According to Thompson, that lack of training may have contributed to Zeimer’s death. “Zeimer’s mother was unaware of the gap in her son’s training until TIME told her about it on April 2,” he writes. “Two days later the Army disclosed that Zeimer may have been killed by friendly fire.”
The Army has been stretched thin in other critical areas as well. “Disintegrating” equipment, lack of armor, and more frequent deployments with shorter breaks have led retired Army general and former Secretary of State Colin Powell to declare the active Army “broken.”
Gear and equipment is now left in the war zone for use by newly arriving troops, which “grinds the equipment into scrap up to 10 times as fast as in peacetime,” Thompson writes. “The lack of guns and armor back home has a boomerang effect: many of the troops training in the U.S. are not familiar with what they’ll have to depend on once they arrive in Iraq.”
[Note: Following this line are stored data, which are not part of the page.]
(* ===== verification/RatchetChain.v ===== *)
(** * Message chains of the Double Ratchet

    The symmetric-key part of a session: the chain keys and message keys derived
    from a base, what encryption produces at a position of the chain, and what
    [take_key]/[decrypt] do at a position of the receiving chain. *)

From S2P Require Import Prelude PyStr Json JsonProps Dict Primitives Encoding Kdf Ratchet.
From S2P Require Aead.

Lemma int_b_inj n m : int_b n = int_b m → n = m.
Proof.
  intros E. pose proof (p_number_int n [] I) as Hn. pose proof (p_number_int m [] I) as Hm.
  rewrite E in Hn. congruence.
Qed.

Lemma skipped_key_inj dh n m : skipped_key dh n = skipped_key dh m → n = m.
Proof.
  unfold skipped_key, int_str. intros E. apply (f_equal bs) in E. rewrite !bs_app, !bs_to_str in E.
  by apply int_b_inj, (app_inv_head (bs ":")), (app_inv_head (bs (b64e (default [] dh)))).
Qed.

Section chain.
Context {C : Crypto} {L : CryptoLaws C}.

(** The chain key and the message key at position [n] of the chain from [ck]. *)
Fixpoint ck_iter (ck : bytes) (n : nat) : bytes :=
  match n with O => ck | S n' => (kdf_ck (ck_iter ck n')).2 end.
Definition msg_key (ck : bytes) (n : nat) : bytes := (kdf_ck (ck_iter ck n)).1.

Lemma msg_key_length ck n : length (msg_key ck n) = 32%nat.
Proof using L. apply kdf_ck_length. Qed.

Lemma kdf_ck_iter ck n : kdf_ck (ck_iter ck n) = (msg_key ck n, ck_iter ck (S n)).
Proof. unfold msg_key. cbn [ck_iter]. by destruct (kdf_ck _). Qed.

(** The receiving chain of [st] under [pub] is at position [r] of [ck]. *)
Definition recv_at (st : RatchetState) (pub ck : bytes) (r : nat) : Prop :=
  dh_remote st = Some pub ∧ receiving_chain st = Some (ck_iter ck r) ∧
  recv_count st = Z.of_nat r.
(** The sending chain of [st] under its own [pub] is at position [s] of [ck]. *)
Definition send_at (st : RatchetState) (pub ck : bytes) (s : nat) : Prop :=
  dh_self_public st = Some pub ∧ sending_chain st = Some (ck_iter ck s) ∧
  send_count st = Z.of_nat s.

(** The keys stored for positions [r .. r+k-1]. *)
Fixpoint skip_map (pub ck : bytes) (r k : nat) (m : gmap string bytes) : gmap string bytes :=
  match k with
  | O => m
  | S k' => skip_map pub ck (S r) k'
              (<[skipped_key (Some pub) (Z.of_nat r) := msg_key ck r]> m)
  end.

Lemma skip_map_lookup pub ck r k m n :
  skip_map pub ck r k m !! skipped_key (Some pub) (Z.of_nat n) =
    if decide (r ≤ n < r + k)%nat then Some (msg_key ck n)
    else m !! skipped_key (Some pub) (Z.of_nat n).
Proof.
  revert r m. induction k as [|k IH]; intros r m; cbn [skip_map].
  - rewrite decide_False by lia. done.
  - rewrite IH. destruct (decide (n = r)) as [->|Hne].
    + rewrite decide_False, decide_True by lia. by rewrite lookup_insert_eq.
    + rewrite lookup_insert_ne by (intros E%skipped_key_inj; lia).
      destruct (decide (S r ≤ n < S r + k)%nat), (decide (r ≤ n < r + S k)%nat); by (done || lia).
Qed.

Lemma skip_map_size pub ck r k m : (size (skip_map pub ck r k m) ≤ size m + k)%nat.
Proof.
  revert r m. induction k as [|k IH]; intros r m; cbn [skip_map]; [lia|].
  etrans; [apply IH|]. rewrite map_size_insert. destruct (_ !! _); cbn; lia.
Qed.

Lemma set_receiving_twice c n sk c' n' sk' st :
  set_receiving c n sk (set_receiving c' n' sk' st) = set_receiving c n sk st.
Proof. reflexivity. Qed.
Lemma set_receiving_at st pub ck r :
  recv_at st pub ck r → set_receiving (ck_iter ck r) (Z.of_nat r) (skipped st) st = st.
Proof. destruct st. unfold recv_at, set_receiving. cbn. intros (_ & -> & ->). done. Qed.

Lemma recv_at_set st pub ck r u sk :
  recv_at st pub ck r → recv_at (set_receiving (ck_iter ck u) (Z.of_nat u) sk st) pub ck u.
Proof. intros (H & _). by split_and!. Qed.

(** The loop stores every key up to the target; the fuel is enough. *)
Lemma skip_loop_spec st pub ck r k fuel :
  recv_at st pub ck r → (k < fuel)%nat →
  skip_loop fuel (Z.of_nat (r + k)) st =
    (Ok tt, set_receiving (ck_iter ck (r + k)) (Z.of_nat (r + k))
              (skip_map pub ck r k (skipped st)) st).
Proof using.
  revert st r fuel. induction k as [|k IH]; intros st r fuel Hst Hf;
    (destruct fuel as [|fuel]; [lia|]); cbn [skip_loop]; unfold se_bind, se_get.
  - destruct Hst as (H1 & H2 & H3) eqn:E0. rewrite H3.
    destruct (Z.ltb_spec (Z.of_nat r) (Z.of_nat (r + 0))); [lia|].
    rewrite Nat.add_0_r. cbn [skip_map]. unfold se_ret. by rewrite (set_receiving_at _ pub).
  - destruct Hst as (H1 & H2 & H3) eqn:E0. rewrite H3.
    destruct (Z.ltb_spec (Z.of_nat r) (Z.of_nat (r + S k))); [|lia].
    rewrite H2. cbn [of_option se_lift]. unfold se_lift. rewrite kdf_ck_iter. unfold se_modify.
    replace (Z.of_nat r + 1) with (Z.of_nat (S r)) by lia.
    replace (r + S k)%nat with (S r + k)%nat by lia. rewrite H1.
    rewrite IH; [| by eapply recv_at_set | lia]. by rewrite set_receiving_twice.
Qed.

Lemma skip_keys_spec st pub ck r k :
  recv_at st pub ck r → Z.of_nat k ≤ MAX_SKIP →
  skip_keys (Z.of_nat (r + k)) st =
    (Ok tt, set_receiving (ck_iter ck (r + k)) (Z.of_nat (r + k))
              (skip_map pub ck r k (skipped st)) st).
Proof using.
  intros Hst Hk. unfold skip_keys, se_bind, se_get.
  destruct (Hst) as (H1 & H2 & H3). rewrite H2, H3.
  destruct (Z.ltb_spec (Z.of_nat r + MAX_SKIP) (Z.of_nat (r + k))); [lia|]. cbn [se_check].
  unfold se_ret. rewrite (skip_loop_spec _ pub ck) by (done || lia). done.
Qed.

Lemma skip_keys_past st pub ck r u :
  recv_at st pub ck r → u ≤ Z.of_nat r → skip_keys u st = (Ok tt, st).
Proof using.
  intros Hst Hu. unfold skip_keys, se_bind, se_get. destruct (Hst) as (H1 & H2 & H3).
  rewrite H2, H3. unfold MAX_SKIP. destruct (Z.ltb_spec (Z.of_nat r + 1000) u); [lia|].
  cbn [se_check]. unfold se_ret. cbn [skip_loop]. unfold se_bind, se_get. rewrite H3.
  destruct (Z.ltb_spec (Z.of_nat r) u); [lia|]. done.
Qed.

(** ** Taking a key *)

Lemma take_key_forward st pub ck r k :
  recv_at st pub ck r → Z.of_nat k ≤ MAX_SKIP →
  skipped st !! skipped_key (Some pub) (Z.of_nat (r + k)) = None →
  take_key pub (Z.of_nat (r + k)) st =
    (Ok (msg_key ck (r + k)),
     set_receiving (ck_iter ck (S (r + k))) (Z.of_nat (S (r + k)))
       (skip_map pub ck r k (skipped st)) st).
Proof using.
  intros Hst Hk Hs. unfold take_key, se_bind, se_get. rewrite Hs.
  destruct (Hst) as (H1 & H2 & H3). rewrite H3.
  destruct (Z.ltb_spec (Z.of_nat (r + k)) (Z.of_nat r)); [lia|]. cbn [se_check].
  destruct (Z.ltb_spec (Z.of_nat r + MAX_SKIP) (Z.of_nat (r + k))); [lia|]. cbn [se_check].
  unfold se_ret. rewrite (skip_keys_spec _ pub ck) by done.
  cbn [set_receiving receiving_chain recv_count skipped of_option se_lift]. unfold se_lift.
  rewrite kdf_ck_iter. unfold se_modify. rewrite set_receiving_twice.
  by replace (Z.of_nat (r + k) + 1) with (Z.of_nat (S (r + k))) by lia.
Qed.

Lemma take_key_skipped st pub n mk :
  skipped st !! skipped_key (Some pub) n = Some mk →
  take_key pub n st
  = (Ok mk, set_skipped (delete (skipped_key (Some pub) n) (skipped st)) st).
Proof using. intros Hs. unfold take_key, se_bind, se_get. by rewrite Hs. Qed.

Lemma take_key_duplicate st pub n :
  skipped st !! skipped_key (Some pub) n = None → n < recv_count st →
  take_key pub n st = (Err DuplicateMessage, st).
Proof using.
  intros Hs Hn. unfold take_key, se_bind, se_get. rewrite Hs.
  by rewrite (proj2 (Z.ltb_lt _ _) Hn).
Qed.

Lemma take_key_too_far st pub n :
  skipped st !! skipped_key (Some pub) n = None → recv_count st + MAX_SKIP < n →
  take_key pub n st = (Err SkippedTooFar, st).
Proof using.
  intros Hs Hn. unfold MAX_SKIP in *. unfold take_key, se_bind, se_get. rewrite Hs.
  destruct (Z.ltb_spec n (recv_count st)); [lia|]. cbn [se_check se_ret]. unfold se_ret.
  unfold MAX_SKIP. by rewrite (proj2 (Z.ltb_lt _ _) Hn).
Qed.

(** ** Packets *)

Record packet := {
  p_header : json;
  p_nonce : bytes;
  p_cipher : bytes;
  p_ad : json;
  p_plain : bytes  (* what was sent: not on the wire *)
}.

Definition wf_ad (ad : json) : Prop := nodup_keys ad.

(** The packet for position [n] of the chain [ck] under [pub], its header and
    context after a trip through JSON. *)
Definition is_packet (pub ck : bytes) (pn : Z) (n : nat) (p : packet) : Prop :=
  ∃ srt ad, wf_ad ad ∧ p_ad p = canon srt ad ∧ length (p_nonce p) = 12%nat ∧
    p_header p = canon srt (JObj (header pub pn (Z.of_nat n))) ∧
    p_cipher p = chacha_encrypt (msg_key ck n) (p_nonce p) (p_plain p)
                   (associated_data (JObj (header pub pn (Z.of_nat n))) ad).

Lemma canonical_json_canon srt j : nodup_keys j → canonical_json (canon srt j) = canonical_json j.
Proof. intros H. symmetry. apply canonical_jeq; [done | apply jeq_canon]. Qed.

Lemma header_nodup pub pn n : nodup_keys (JObj (header pub pn n)).
Proof. cbn [nodup_keys]. split; [unfold header; cbn [map fst]; solve_nodup |].
  repeat (constructor; [exact I|]). constructor.
Qed.

Lemma jor_jeq srt a b : jeq (jor a b) (jor (canon srt a) b).
Proof. unfold jor. rewrite truthy_canon. case_match; [apply jeq_canon|apply jeq_refl]. Qed.
Lemma associated_data_canon srt hdr ad :
  nodup_keys hdr → wf_ad ad →
  associated_data (canon srt hdr) (canon srt ad) = associated_data hdr ad.
Proof.
  intros Hh Ha. unfold associated_data. f_equal. symmetry. apply canonical_jeq.
  - cbn [nodup_keys]. split; [cbn [map fst]; solve_nodup|].
    constructor; [|constructor; [exact Hh | constructor]].
    unfold jor, id. cbn [snd]. case_match; [exact Ha|]. split; constructor.
  - apply (jeq_obj _ _ _ (Permutation_refl _)). repeat constructor; cbn [fst snd].
    + apply jor_jeq.
    + apply jeq_canon.
Qed.

Lemma parse_header_canon srt pub pn n :
  parse_header (canon srt (JObj (header pub pn n))) = Ok (pub, n, pn).
Proof.
  unfold parse_header, header. set (d := ("dh"%string, _) :: _). canon_intro srt d J HJ.
  view HJ. cbn [b64d_json to_int res_bind]. rewrite b64d_b64e. done.
Qed.

(** Decryption of a packet once its key is found. *)
Lemma decrypt_packet fresh pub ck pn n p st st1 st2 :
  is_packet pub ck pn n p →
  enter_chain fresh pub pn st = (Ok tt, st1) →
  take_key pub (Z.of_nat n) st1 = (Ok (msg_key ck n), st2) →
  decrypt fresh (p_header p) (p_nonce p) (p_cipher p) (p_ad p) st = (Ok (p_plain p), st2).
Proof using L.
  intros (srt & ad & Had & Ea & Hn & Eh & Ec) E1 E2. unfold decrypt, decrypt_, se_bind, se_lift.
  rewrite Eh, parse_header_canon. rewrite E1, E2. rewrite Ea.
  rewrite associated_data_canon by (done || apply header_nodup).
  assert (Aead.decrypt (msg_key ck n) (p_nonce p) (p_cipher p)
            (associated_data (JObj (header pub pn (Z.of_nat n))) ad) = Ok (p_plain p)) as ->; [|done].
  apply Aead.decrypt_iff. split_and!; [apply msg_key_length | done|].
  unfold Aead.encrypt, blen. rewrite msg_key_length. cbn. by rewrite Ec.
Qed.

(** Encryption produces the packet of the current position. *)
Lemma encrypt_packet nonce plaintext ad st pub ck s :
  send_at st pub ck s →
  encrypt nonce plaintext ad st =
    (Ok (header pub (prev_send_count st) (Z.of_nat s), nonce,
         chacha_encrypt (msg_key ck s) nonce plaintext
           (associated_data (JObj (header pub (prev_send_count st) (Z.of_nat s))) ad)),
     set_sending (ck_iter ck (S s)) (Z.of_nat (S s)) st).
Proof using L.
  intros (H1 & H2 & H3). unfold encrypt, se_bind, se_get, se_lift, se_modify. rewrite H2.
  cbn [of_option]. rewrite kdf_ck_iter. cbn [set_sending dh_self_public]. rewrite H1.
  cbn [of_option]. unfold Aead.encrypt, blen. rewrite msg_key_length. cbn [Z.of_nat Z.eqb negb].
  cbn -[header associated_data]. rewrite H3. unfold se_ret.
  by replace (Z.of_nat s + 1) with (Z.of_nat (S s)) by lia.
Qed.

(** Within the current chain no ratchet step is taken. *)
Lemma enter_chain_same fresh pub pn st ck r :
  recv_at st pub ck r → enter_chain fresh pub pn st = (Ok tt, st).
Proof using.
  intros (H1 & H2 & H3). unfold enter_chain, se_bind, se_get. rewrite H1, H2.
  rewrite bool_decide_eq_true_2 by done. by rewrite bool_decide_eq_false_2.
Qed.
End chain.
Extended deployments with shorter breaks are leading to a decrease in morale and an increase in cases of suicide, desertion, and post traumatic stress disorder.
“Ever since the war started, they’d be saying all they wanted to do was to get back to their buddies in Iraq to keep on fighting,” one retired general said of wounded soldiers he visited at Walter Reed Army Medical Center. “Now it’s more about getting out and wondering about civilian jobs. There’s very little chatter about rejoining the unit.”
Excerpts from the article follow…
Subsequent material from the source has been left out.